Des craintes sur la transparence de fonds persistent…
Si le gouvernement met en avant des investissements structurants, experts et institutions appellent à la transparence dans la gestion de ces fonds mais aussi à la prudence face aux risques de surendettement. D’après des analyses de la Banque mondiale et du Fonds monétaire international, la RDC fait face à un déficit important en infrastructures, ce qui freine son développement économique. Les investissements dans les routes, les barrages et les réseaux électriques pourraient ainsi améliorer la connectivité et soutenir l’industrialisation, en particulier dans les zones minières. Mais la gestion de ces réalisations pose de doute quant à la transparence. « Nous voulons un témoin, le Programme des Nations unies pour le développement (PNUD), pour assurer le suivi de la gestion de ces ressources. Nous allons, pour la transparence, informer la population sur l’affectation du 1,25 milliard mobilisé. D’ici un an, nous inviterons les investisseurs à constater concrètement les réalisations. », a répondu Doudou Fwamba face aux craintes sur la transparence dans la gestion de ces fonds. Ces craintes sont exprimées suite à des précédents en Afrique subsaharienne qui montrent que l’absence de suivi rigoureux peut limiter l’impact réel de tels financements sur les conditions de vie des populations. La Banque africaine de développement (BAD) souligne, dans certains de ses rapports, que l’efficacité de la dépense publique reste un enjeu clé pour maximiser les retombées économiques.
Eurobonds, la RDC très crédible sur le marché ?
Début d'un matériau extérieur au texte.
(** * mqtt-to-viz: the day generator (make_files.py) and the CSV replayer
      (simple_mqtt_replayer.py), embedded as Rocq functions.

    Conventions of the embedding.
    - Python [int] is [Z].  A Python [float] is read in two ways.  In the
      exact reading it is a rational [Q]: sums, differences and quotients are
      those of the real values; comparisons and the literal [0.9] (the
      rational value of the double it denotes) are the program's own.  The
      whole program is embedded in this reading; it serves for what no
      rounding can change (which rows are written and in which order, the
      state codes, the order of the part counters, the draws).  In the
      binary64 reading (modules [Binary64] and [Rounded]) a [float] is a
      double, and every sum, difference and quotient is rounded to the
      nearest double, ties to even; infinities and NaN are values, the sign
      of zero is not kept.  The counter loop (lines 106-127) is embedded in
      this reading as well, and what is stated about the values of
      [run_minutes_today] and about the number of parts per cycle time is
      stated there.
    - A [datetime] of the fixed +05:30 zone without microseconds is the number
      of seconds since 0001-01-01T00:00:00 local time; [hour] and [minute]
      are computed from it.  The range checks of [datetime], of [timedelta]
      and of [datetime + timedelta] are those of CPython.
    - The global generator of module [random] is an abstract state with the
      operations [seed], [random] and [gauss] (class [PRNG]).
    - A [while] loop takes fuel; running out of fuel is the result
      [OutOfFuel], never a value.  An exception is the result [Raise].

    The file has three parts: the two programs, the vocabulary of the
    statements with the sample inputs, and the lemmas and theorems. *)

From Stdlib Require Import ZArith QArith Qround Qpower Lia Lqa List String Ascii Bool.
From stdpp Require Import base list.
Import ListNotations.
Open Scope Z_scope.

(** ** Results of fallible code *)

Inductive exn : Type :=
| ValueError
| OverflowError
| IndexError
| TypeError.

Inductive result (A : Type) : Type :=
| Ok (a : A)
| Raise (e : exn)
| OutOfFuel.

Arguments Ok {A} a.
Arguments Raise {A} e.
Arguments OutOfFuel {A}.

#[global] Instance result_ret : MRet result := @Ok.

#[global] Instance result_bind : MBind result := fun A B k r =>
  match r with
  | Ok a => k a
  | Raise e => Raise e
  | OutOfFuel => OutOfFuel
  end.

(** ** The pieces of the Python library the generator calls *)

Module Py.

(** [str.split(sep)] for a one-character separator. *)
Fixpoint split (sep : ascii) (s : string) : list string :=
  match s with
  | EmptyString => [EmptyString]
  | String c rest =>
      if Ascii.eqb c sep then EmptyString :: split sep rest
      else match split sep rest with
           | p :: ps => String c p :: ps
           | [] => [String c EmptyString]
           end
  end.

(** The white space [int()] skips around an ASCII literal: TAB, LF, VT, FF,
    CR and the space. *)
Definition is_space (c : ascii) : bool :=
  let n := nat_of_ascii c in
  ((9 <=? n)%nat && (n <=? 13)%nat) || (n =? 32)%nat.

Definition is_digit (c : ascii) : bool :=
  let n := nat_of_ascii c in (48 <=? n)%nat && (n <=? 57)%nat.

Definition digit_val (c : ascii) : Z := Z.of_nat (nat_of_ascii c) - 48.

Fixpoint lstrip (cs : list ascii) : list ascii :=
  match cs with
  | c :: r => if is_space c then lstrip r else cs
  | [] => []
  end.

Definition strip (cs : list ascii) : list ascii :=
  rev (lstrip (rev (lstrip cs))).

(** Decimal digits, single underscores allowed between two digits. *)
Fixpoint digits (acc : Z) (after_digit : bool) (cs : list ascii) : option Z :=
  match cs with
  | [] => if after_digit then Some acc else None
  | c :: r =>
      if is_digit c then digits (10 * acc + digit_val c) true r
      else if Ascii.eqb c "_" then
        if after_digit then digits acc false r else None
      else None
  end.
(** [for (const m of channelHistory.messages.reverse()) ...]. *)
Definition summary_prompt (threadContext : thread_context)
  (channelHistory : list history_message) : jsstring :=
  fold_left
    (fun llmPrompt m =>
       match user m with
       | Some u =>
           if truthy (user m) then
             llmPrompt ++ js "
<@" ++ u ++ js "> says: " ++ h_text m
           else llmPrompt
       | None => llmPrompt
       end)
    (rev channelHistory)
    (js "Please generate a brief summary of the following messages from Slack channel <#"
     ++ channel_id threadContext ++ js ">: 出力は必ず日本語でお願いします！").

Definition summarize_channel : M unit :=
  threadContext <- call getThreadContext ;;
  channelHistory <- fetch_channelHistory threadContext ;;
  match channelHistory with
  | None => throw TypeError
  | Some history =>
      let llmPrompt := summary_prompt threadContext history in
      llmResponse <-
        call (chat_completions_create MODEL 1 [system_message; user_prompt llmPrompt]) ;;
      call (say llmResponse)
  end.

(** One turn of the search loop: the [try] with its [catch]. *)
Definition search_one (keyword : jsstring) (allResults : list MessageHit)
  : M (list MessageHit) :=
  try_catch
    (searchResponse <- call (search_messages keyword 20 SLACK_USER_TOKEN true) ;;
     match messages searchResponse with
     | Some msgs =>
         match matches msgs with
         | Some found =>
             log (console_log [js "検索クエリ："; keyword]) ;;
             log (logger_info
                    (js "検索成功: " ++ number_toString (N.of_nat (length found))
                     ++ js " 件のメッセージが見つかりました。")) ;;
             ret (allResults ++ found)
         | None =>
             log (logger_info (js "検索成功: 0 件のメッセージが見つかりました。")) ;;
             ret allResults
         end
     | None =>
         log (logger_info (js "検索成功: 0 件のメッセージが見つかりました。")) ;;
         ret allResults
     end)
    (fun error => log (logger_error error) ;; ret allResults).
Le pays a accompli un pas de plus en accédant aux marchés internationaux des capitaux. C’est un moyen pour la RDC de diversifier ses sources de financements. Plusieurs facteurs ont joué pour la réussite de cette opération. Coordonnée notamment par la Rawbank au niveau de la région, cette opération d’eurobonds est la conséquence d’une discipline budgétaire observée ces derniers temps au pays.
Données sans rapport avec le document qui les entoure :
(** X19.  [_get_predictions] passes on the exception of the re-expansion;
    otherwise, with two class names it returns the column of class 1 of the
    re-expanded matrix, and with another number of class names the
    re-expanded matrix itself. *)
Theorem get_predictions_binary_collapse (self : Experiment.t) pred classes_ :
  match Experiment._spread_probs_to_all_classes zero self pred classes_ with
  | Ok out =>
      Experiment._get_predictions zero self pred classes_
      = Ok (if Nat.eqb (length (Experiment.class_names self)) 2
            then Experiment.Vector (map (λ row, default zero (row !! 1%nat)) out)
            else Experiment.Matrix out)
  | Raise e => Experiment._get_predictions zero self pred classes_ = Raise e
  end.
Proof.
  unfold Experiment._get_predictions.
  pose proof (spread_probs_row_lengths self pred classes_) as Hlen.
  destruct (Experiment._spread_probs_to_all_classes zero self pred classes_)
    as [out|e]; [|done].
  specialize (Hlen out eq_refl). simpl.
  destruct (Nat.eqb_spec (length (Experiment.class_names self)) 2) as [Hn|]; [|done].
  rewrite Hn in Hlen.
  rewrite (mapM_ok_map _ (λ row, default zero (row !! 1%nat))); [done|].
  intros row Hrow. rewrite Forall_forall in Hlen. specialize (Hlen row Hrow).
  destruct row as [|? [|? ?]]; done.
Qed.

End predictions_facts.
(** What the second loop does with a resource block when it does not
    panic. *)
Lemma resourceBlock_Ok providerKey sch block sch' :
  hcl.Type_ block = "resource" →
  resourceBlock providerKey sch block = Ok sch' →
  ∃ v key,
    blockValues block = Ok v
    ∧ resourceProviderKey providerKey block = Ok key
    ∧ PlanSchema.ResourceChanges sch'
      = PlanSchema.ResourceChanges sch ++ [changeRecord block v]
    ∧ providerConfigs sch' = providerConfigs sch
    ∧ if hcl.HasModuleBlock block then
        plannedResources sch' = plannedResources sch
        ∧ configResources sch' = configResources sch
        ∧ moduleCalls sch'
          = <[hcl.ModuleName block :=
                extendModuleCall (moduleCalls sch !! hcl.ModuleName block)
                  block]> (moduleCalls sch)
        ∧ ∃ bucket rest,
            childModules sch = bucket :: rest
            ∧ childModules sch'
              = {| ChildModule.Resources :=
                     ChildModule.Resources bucket ++ [plannedRecord block v] |}
                :: rest
      else
        plannedResources sch' = plannedResources sch ++ [plannedRecord block v]
        ∧ configResources sch'
          = configResources sch ++ [rootDeclaration block key]
        ∧ moduleCalls sch' = moduleCalls sch
        ∧ childModules sch' = childModules sch.
Proof.
  intros Hkind. unfold resourceBlock. rewrite bool_decide_eq_true_2 by done.
  intros (v0 & Hv0 & (v & Hv & (key & Hkey & Hplace)%res_bind_Ok)%res_bind_Ok)
    %res_bind_Ok.
  apply res_bind_Ok in Hplace as (sch1 & Hplace & [= <-]).
  exists v, key. split; [|split; [done|]].
  { unfold blockValues. by rewrite Hv0. }
  destruct (hcl.HasModuleBlock block).
  - change (appendChildModuleResource (plannedRecord block v)
              (setModuleCall (hcl.ModuleName block)
                 (extendModuleCall (moduleCalls sch !! hcl.ModuleName block)
                    block) sch) = Ok sch1) in Hplace.
    apply appendChildModuleResource_Ok in Hplace
      as (Hchanges & Hconfig & Hplanned & bucket & rest & Hsch & Hsch1).
    split.
    { change (PlanSchema.ResourceChanges sch1 ++ [changeRecord block v]
              = PlanSchema.ResourceChanges sch ++ [changeRecord block v]).
      by rewrite Hchanges. }
    split.
    { change (Configuration.ProviderConfig (PlanSchema.Configuration sch1)
              = providerConfigs sch).
      by rewrite Hconfig. }
    split.
    { change (plannedResources sch1 = plannedResources sch).
      by rewrite Hplanned. }
    split.
    { change (ConfigRootModule.Resources
                (Configuration.RootModule (PlanSchema.Configuration sch1))
              = configResources sch).
      by rewrite Hconfig. }
    split.
    { change (ConfigRootModule.ModuleCalls
                (Configuration.RootModule (PlanSchema.Configuration sch1))
              = <[hcl.ModuleName block :=
                    extendModuleCall (moduleCalls sch !! hcl.ModuleName block)
                      block]> (moduleCalls sch)).
      by rewrite Hconfig. }
    exists bucket, rest. split; [exact Hsch|exact Hsch1].
  - by injection Hplace as <-.
Qed.

Lemma moduleCallOf_snoc name nested block :
  moduleCallOf name (nested ++ [block])
  = if decide (hcl.ModuleName block = name)
    then Some (extendModuleCall (moduleCallOf name nested) block)
    else moduleCallOf name nested.
Proof.
  unfold moduleCallOf. rewrite filter_app, filter_cons, filter_nil.
  destruct (decide (hcl.ModuleName block = name)) as [Hname|Hname].
  - destruct (filter _ nested) as [|first rest]; simpl; [done|].
    unfold extendModuleCall. simpl. by rewrite fmap_app.
  - by rewrite app_nil_r.
Qed.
Le faible niveau d’endettement public de la RDC a aussi pesé en faveur de Kinshasa dans les calculs des investisseurs. Kinshasa n’avait soumis que des demandes pour 1,25 milliard de dollars, mais a reçu des soumissions frôlant les 5 milliards de dollars. Le ministre des Finances justifie le refus du fonds supplémentaire par le fait que le gouvernement n’avait en main que des projets avec étude de faisabilité coutant le 1,25 milliard de dollars sollicité. « Nous ne pouvions pas accepter toutes ces soumissions. Nous n’avions que des projets avec des études de faisabilité pour le montant sollicité », a fait savoir le ministre des Finances qui s’est réjoui non pas du milliard reçu mais de la « crédibilité certifiée » que le pays a gagné dans ce processus. Doudou Fwamba célèbre donc la « reconnaissance des efforts » du président Félix Tshisekedi et l’entrée « très réussie » de la RDC dans la finance internationale.
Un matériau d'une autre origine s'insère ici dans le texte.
(** The perpendicular bisector built by [voronoi_diagram] for an edge:
    for two different points [p] and [q], [Line.from_two_points(p, q)
    .orthogonal_line(p.midpoint(q))] never raises nor answers [None], and
    the line it returns holds exactly the points at equal distance
    ([Point.distance_to]) from [p] and [q]. *)
Theorem perpendicular_bisector (p q : Point) (H : point_eqb p q = false) :
  exists l l', from_two_points p q = Ok l /\
    orthogonal_line l (midpoint p q) = Ok (Some l') /\
    forall r, line_contains l' r = true <-> point_distance r p = point_distance r q.
Proof.
  unfold from_two_points; rewrite H.
  destruct (Qeq_bool (px p) (px q)) eqn:E.
  - apply Qeq_bool_iff in E.
    assert (Ey : ~ py q - py p == 0).
    { intro Z; apply Qminus_zero_eq in Z.
      unfold point_eqb in H; rewrite (proj2 (Qeq_bool_iff _ _) E),
        (proj2 (Qeq_bool_iff _ _) (Qeq_sym _ _ Z)) in H; discriminate H. }
    exists (mkLine 1 0 (- px p)); eexists; split; [reflexivity|].
    unfold orthogonal_line, line_contains, midpoint; cbn [la lb lc px py].
    rewrite (proj2 (Qeq_bool_iff _ _)) by (rewrite E; field); cbn [negb].
    rewrite (proj2 (Qeq_bool_false_iff _ _) Qneq_1_0).
    rewrite (proj2 (Qeq_bool_iff _ _) (Qeq_refl 0)).
    split; [reflexivity|].
    intro r; rewrite point_distance_eq_iff, Qeq_bool_iff; cbn [la lb lc px py].
    apply lin_iff with (X := py r - (py p + py q) / 2) (k1 := 1)
                       (k2 := 2 * (py q - py p)); [exact Qneq_1_0| |ring|].
    + intro Z; apply Ey; apply Qmult_integral in Z; destruct Z as [Z|Z];
        [discriminate Z | exact Z].
    + unfold point_distance_sq; rewrite E; field.
  - apply Qeq_bool_false_iff in E.
    assert (D : ~ px q - px p == 0)
      by (intro D; apply E; symmetry; apply Qminus_zero_eq; exact D).
    set (m := (py q - py p) / (px q - px p)).
    assert (Hq : py q == py p + m * (px q - px p)) by (unfold m; field; exact D).
    assert (Hc : line_contains (mkLine m (-1) (py p - m * px p)) (midpoint p q) = true).
    { unfold line_contains, midpoint; simpl; apply Qeq_bool_iff.
      rewrite Hq; field. }
    exists (mkLine m (-1) (py p - m * px p)).
    unfold orthogonal_line; rewrite Hc; cbn [negb la lb lc].
    destruct (Qeq_bool m 0) eqn:Em.
    + apply Qeq_bool_iff in Em.
      eexists; split; [reflexivity|].
      split; [reflexivity|].
      intro r; rewrite point_distance_eq_iff; unfold line_contains;
        rewrite Qeq_bool_iff; cbn [la lb lc px py midpoint].
      apply lin_iff with (X := px r - (px p + px q) / 2) (k1 := 1)
                         (k2 := 2 * (px q - px p)); [exact Qneq_1_0| |ring|].
      * intro Z; apply D; apply Qmult_integral in Z; destruct Z as [Z|Z];
          [discriminate Z | exact Z].
      * unfold point_distance_sq; rewrite Hq, Em; field.
    + apply Qeq_bool_false_iff in Em.
      rewrite (proj2 (Qeq_bool_false_iff _ _) Qneq_m1_0).
      unfold slope; cbn [la lb lc].
      rewrite (proj2 (Qeq_bool_false_iff _ _) Qneq_m1_0).
      assert (Hs : ~ - m / -1 == 0)
        by (setoid_replace (- m / -1) with m by field; exact Em).
      rewrite (qdiv_ok _ _ Hs); cbn [bind].
      eexists; split; [reflexivity|]; split; [reflexivity|].
      intro r; rewrite point_distance_eq_iff; unfold line_contains;
        rewrite Qeq_bool_iff; cbn [la lb lc px py midpoint].
      apply lin_iff with (X := (px r - (px p + px q) / 2) + m * (py r - (py p + py q) / 2))
                         (k1 := -1 / m) (k2 := 2 * (px q - px p)).
      * intro Z; apply Em.
        setoid_replace m with (- 1 / (-1 / m)) by (field; exact Em).
        rewrite Z; reflexivity.
      * intro Z; apply D; apply Qmult_integral in Z; destruct Z as [Z|Z];
          [discriminate Z | exact Z].
      * field; exact Em.
      * unfold point_distance_sq; rewrite Hq; field.
Qed.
Pour réussir cette opération, la Rawbank, première banque de la RDC, a agi aux côtés des leaders mondiaux tels que Citigroup et Standard Chartered Bank comme arrangeurs et coordinateurs des souscriptions au niveau global. « Nous sommes fiers d’avoir accompagné cette opération, qui ouvre la voie à de nouveaux financements internationaux, y compris pour les émetteurs non souverains », a déclaré Mustafa Rawji, directeur général de la Rawbank. Avec cet emprunt, le taux d’endettement du pays passe de 18,1 % à 19,5 % du PIB, un niveau toujours inférieur à celui de pays comme la Namibie, l’Angola ou le Kenya. Kinshasa prévoit de constituer des provisions annuelles pour son remboursement.
Si les 1,25 milliard de dollars d’eurobonds offrent à la République démocratique du Congo une opportunité d’accélérer son développement, leur réussite dépendra de la capacité du gouvernement à conjuguer discipline budgétaire, transparence et efficacité dans l’exécution des projets, sous le regard attentif des partenaires comme le Fonds monétaire international et la Banque mondiale.